Information:
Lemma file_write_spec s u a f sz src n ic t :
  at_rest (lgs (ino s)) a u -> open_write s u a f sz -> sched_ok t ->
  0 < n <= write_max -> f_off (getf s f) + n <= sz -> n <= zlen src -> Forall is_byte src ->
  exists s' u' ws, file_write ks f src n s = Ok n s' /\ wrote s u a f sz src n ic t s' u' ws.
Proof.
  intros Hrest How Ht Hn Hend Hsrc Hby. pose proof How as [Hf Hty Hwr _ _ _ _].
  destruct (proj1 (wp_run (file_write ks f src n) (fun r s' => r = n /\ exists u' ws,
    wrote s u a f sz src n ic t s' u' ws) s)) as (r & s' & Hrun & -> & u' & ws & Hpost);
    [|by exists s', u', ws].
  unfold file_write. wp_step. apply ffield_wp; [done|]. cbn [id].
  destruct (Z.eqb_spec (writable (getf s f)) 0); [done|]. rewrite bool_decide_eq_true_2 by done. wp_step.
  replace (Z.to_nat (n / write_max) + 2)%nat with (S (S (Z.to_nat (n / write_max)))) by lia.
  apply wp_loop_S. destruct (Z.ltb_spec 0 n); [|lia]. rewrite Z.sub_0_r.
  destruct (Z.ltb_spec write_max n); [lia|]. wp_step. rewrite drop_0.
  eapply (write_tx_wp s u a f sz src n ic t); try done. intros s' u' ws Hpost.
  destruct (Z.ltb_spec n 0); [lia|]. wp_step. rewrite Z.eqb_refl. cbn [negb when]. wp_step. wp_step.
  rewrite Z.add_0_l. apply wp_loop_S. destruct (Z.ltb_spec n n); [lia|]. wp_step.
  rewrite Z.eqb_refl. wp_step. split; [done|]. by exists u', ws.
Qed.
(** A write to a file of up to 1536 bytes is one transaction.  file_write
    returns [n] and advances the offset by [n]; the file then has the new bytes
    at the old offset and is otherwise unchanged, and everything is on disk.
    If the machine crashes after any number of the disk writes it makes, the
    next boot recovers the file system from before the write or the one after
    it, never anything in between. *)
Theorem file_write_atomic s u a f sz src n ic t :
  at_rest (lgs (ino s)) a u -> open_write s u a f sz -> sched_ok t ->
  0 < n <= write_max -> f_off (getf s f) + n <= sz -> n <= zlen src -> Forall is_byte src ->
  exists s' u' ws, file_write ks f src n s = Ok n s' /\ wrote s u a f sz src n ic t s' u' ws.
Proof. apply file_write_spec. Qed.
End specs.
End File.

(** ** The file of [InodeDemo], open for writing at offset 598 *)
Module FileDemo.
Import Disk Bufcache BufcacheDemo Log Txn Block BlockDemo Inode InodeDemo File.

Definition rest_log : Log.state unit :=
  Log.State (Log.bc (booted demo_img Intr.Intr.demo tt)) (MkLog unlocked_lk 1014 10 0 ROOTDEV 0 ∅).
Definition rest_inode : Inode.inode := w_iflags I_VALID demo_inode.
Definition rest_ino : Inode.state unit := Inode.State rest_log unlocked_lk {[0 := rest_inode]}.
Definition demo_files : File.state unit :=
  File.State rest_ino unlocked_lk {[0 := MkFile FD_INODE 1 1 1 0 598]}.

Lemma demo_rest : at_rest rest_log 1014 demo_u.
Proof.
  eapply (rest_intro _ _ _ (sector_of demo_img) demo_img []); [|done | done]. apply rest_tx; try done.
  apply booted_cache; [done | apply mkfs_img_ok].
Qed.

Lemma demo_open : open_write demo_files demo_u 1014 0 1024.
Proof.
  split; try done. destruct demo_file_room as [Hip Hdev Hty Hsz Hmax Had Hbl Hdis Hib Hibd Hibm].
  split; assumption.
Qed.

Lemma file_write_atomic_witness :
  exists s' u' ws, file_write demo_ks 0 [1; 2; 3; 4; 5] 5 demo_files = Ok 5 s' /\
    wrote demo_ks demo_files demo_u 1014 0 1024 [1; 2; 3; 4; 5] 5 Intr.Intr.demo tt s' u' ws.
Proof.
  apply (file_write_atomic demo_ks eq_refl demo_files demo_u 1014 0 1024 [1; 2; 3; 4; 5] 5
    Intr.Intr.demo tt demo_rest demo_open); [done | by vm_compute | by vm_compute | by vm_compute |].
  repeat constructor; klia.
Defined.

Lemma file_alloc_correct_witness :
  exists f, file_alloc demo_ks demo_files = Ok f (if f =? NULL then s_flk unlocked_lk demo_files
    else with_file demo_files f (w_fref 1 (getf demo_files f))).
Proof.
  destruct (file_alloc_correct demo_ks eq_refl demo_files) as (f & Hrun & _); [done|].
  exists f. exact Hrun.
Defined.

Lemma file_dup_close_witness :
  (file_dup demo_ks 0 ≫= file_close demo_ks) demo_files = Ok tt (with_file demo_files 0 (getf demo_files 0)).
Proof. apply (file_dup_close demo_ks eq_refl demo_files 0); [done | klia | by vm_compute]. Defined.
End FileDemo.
---
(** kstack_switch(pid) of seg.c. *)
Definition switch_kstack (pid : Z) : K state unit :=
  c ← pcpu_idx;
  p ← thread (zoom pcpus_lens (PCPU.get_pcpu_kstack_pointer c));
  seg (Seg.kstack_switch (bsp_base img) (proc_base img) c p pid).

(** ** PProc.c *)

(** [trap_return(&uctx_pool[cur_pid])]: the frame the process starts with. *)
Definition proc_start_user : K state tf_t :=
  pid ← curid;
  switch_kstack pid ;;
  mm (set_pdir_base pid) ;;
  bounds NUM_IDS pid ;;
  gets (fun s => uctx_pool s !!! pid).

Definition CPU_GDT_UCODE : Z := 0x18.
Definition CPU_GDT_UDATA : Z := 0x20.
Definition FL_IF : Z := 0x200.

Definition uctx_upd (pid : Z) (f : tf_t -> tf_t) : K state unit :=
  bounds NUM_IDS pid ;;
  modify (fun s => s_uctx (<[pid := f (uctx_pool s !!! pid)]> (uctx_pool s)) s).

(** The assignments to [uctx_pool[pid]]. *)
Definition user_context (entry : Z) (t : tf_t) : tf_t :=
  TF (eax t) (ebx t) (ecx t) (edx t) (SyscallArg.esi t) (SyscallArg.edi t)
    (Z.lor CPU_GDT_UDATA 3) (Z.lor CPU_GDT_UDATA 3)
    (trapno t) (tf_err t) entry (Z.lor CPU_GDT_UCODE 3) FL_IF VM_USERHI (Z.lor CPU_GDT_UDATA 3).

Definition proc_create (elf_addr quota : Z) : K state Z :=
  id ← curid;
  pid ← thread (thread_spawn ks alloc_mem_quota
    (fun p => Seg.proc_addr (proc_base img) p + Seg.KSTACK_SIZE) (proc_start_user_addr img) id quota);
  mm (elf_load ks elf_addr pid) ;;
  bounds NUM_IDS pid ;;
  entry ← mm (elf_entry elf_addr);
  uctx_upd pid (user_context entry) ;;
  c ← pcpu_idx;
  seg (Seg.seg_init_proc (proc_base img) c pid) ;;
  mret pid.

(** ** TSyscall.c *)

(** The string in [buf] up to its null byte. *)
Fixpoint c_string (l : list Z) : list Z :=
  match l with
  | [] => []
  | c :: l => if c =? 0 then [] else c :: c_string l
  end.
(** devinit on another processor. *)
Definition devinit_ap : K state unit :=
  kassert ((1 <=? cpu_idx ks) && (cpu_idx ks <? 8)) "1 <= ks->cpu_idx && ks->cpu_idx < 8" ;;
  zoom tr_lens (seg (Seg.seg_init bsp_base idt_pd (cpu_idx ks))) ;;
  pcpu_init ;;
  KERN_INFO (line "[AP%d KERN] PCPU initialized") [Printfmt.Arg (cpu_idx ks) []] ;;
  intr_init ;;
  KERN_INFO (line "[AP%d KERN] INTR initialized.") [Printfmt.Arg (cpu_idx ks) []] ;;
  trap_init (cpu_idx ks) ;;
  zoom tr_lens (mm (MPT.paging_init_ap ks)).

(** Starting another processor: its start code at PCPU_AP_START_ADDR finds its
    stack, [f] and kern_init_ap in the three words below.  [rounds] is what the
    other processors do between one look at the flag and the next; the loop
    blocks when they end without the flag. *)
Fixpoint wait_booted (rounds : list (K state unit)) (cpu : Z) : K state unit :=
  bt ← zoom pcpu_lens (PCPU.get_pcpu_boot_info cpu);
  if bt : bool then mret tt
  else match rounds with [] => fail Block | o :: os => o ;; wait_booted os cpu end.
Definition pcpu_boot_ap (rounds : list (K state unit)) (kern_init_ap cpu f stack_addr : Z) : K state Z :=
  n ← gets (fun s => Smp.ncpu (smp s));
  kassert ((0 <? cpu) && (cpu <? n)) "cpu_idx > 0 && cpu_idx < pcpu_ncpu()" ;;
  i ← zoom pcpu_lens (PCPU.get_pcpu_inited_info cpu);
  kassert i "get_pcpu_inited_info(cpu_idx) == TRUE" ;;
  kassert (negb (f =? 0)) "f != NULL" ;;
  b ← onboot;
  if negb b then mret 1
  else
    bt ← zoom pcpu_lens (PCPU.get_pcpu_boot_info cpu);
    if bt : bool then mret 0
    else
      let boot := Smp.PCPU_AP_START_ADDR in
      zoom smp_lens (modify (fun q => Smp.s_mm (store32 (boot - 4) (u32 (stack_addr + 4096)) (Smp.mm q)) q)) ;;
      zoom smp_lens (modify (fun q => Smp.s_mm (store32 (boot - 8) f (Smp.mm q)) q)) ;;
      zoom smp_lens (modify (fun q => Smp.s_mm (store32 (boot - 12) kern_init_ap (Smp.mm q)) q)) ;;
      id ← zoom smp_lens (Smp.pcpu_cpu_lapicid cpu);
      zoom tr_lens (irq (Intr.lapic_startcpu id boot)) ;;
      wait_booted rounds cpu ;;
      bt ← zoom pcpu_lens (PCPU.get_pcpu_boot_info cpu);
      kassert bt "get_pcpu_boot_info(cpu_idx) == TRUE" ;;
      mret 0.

Work task:
Output exactly the lines of the material above from the one containing "(** A write" up to and including the one containing "at the old offset".

Your response:
(** A write to a file of up to 1536 bytes is one transaction.  file_write
    returns [n] and advances the offset by [n]; the file then has the new bytes
    at the old offset and is otherwise unchanged, and everything is on disk.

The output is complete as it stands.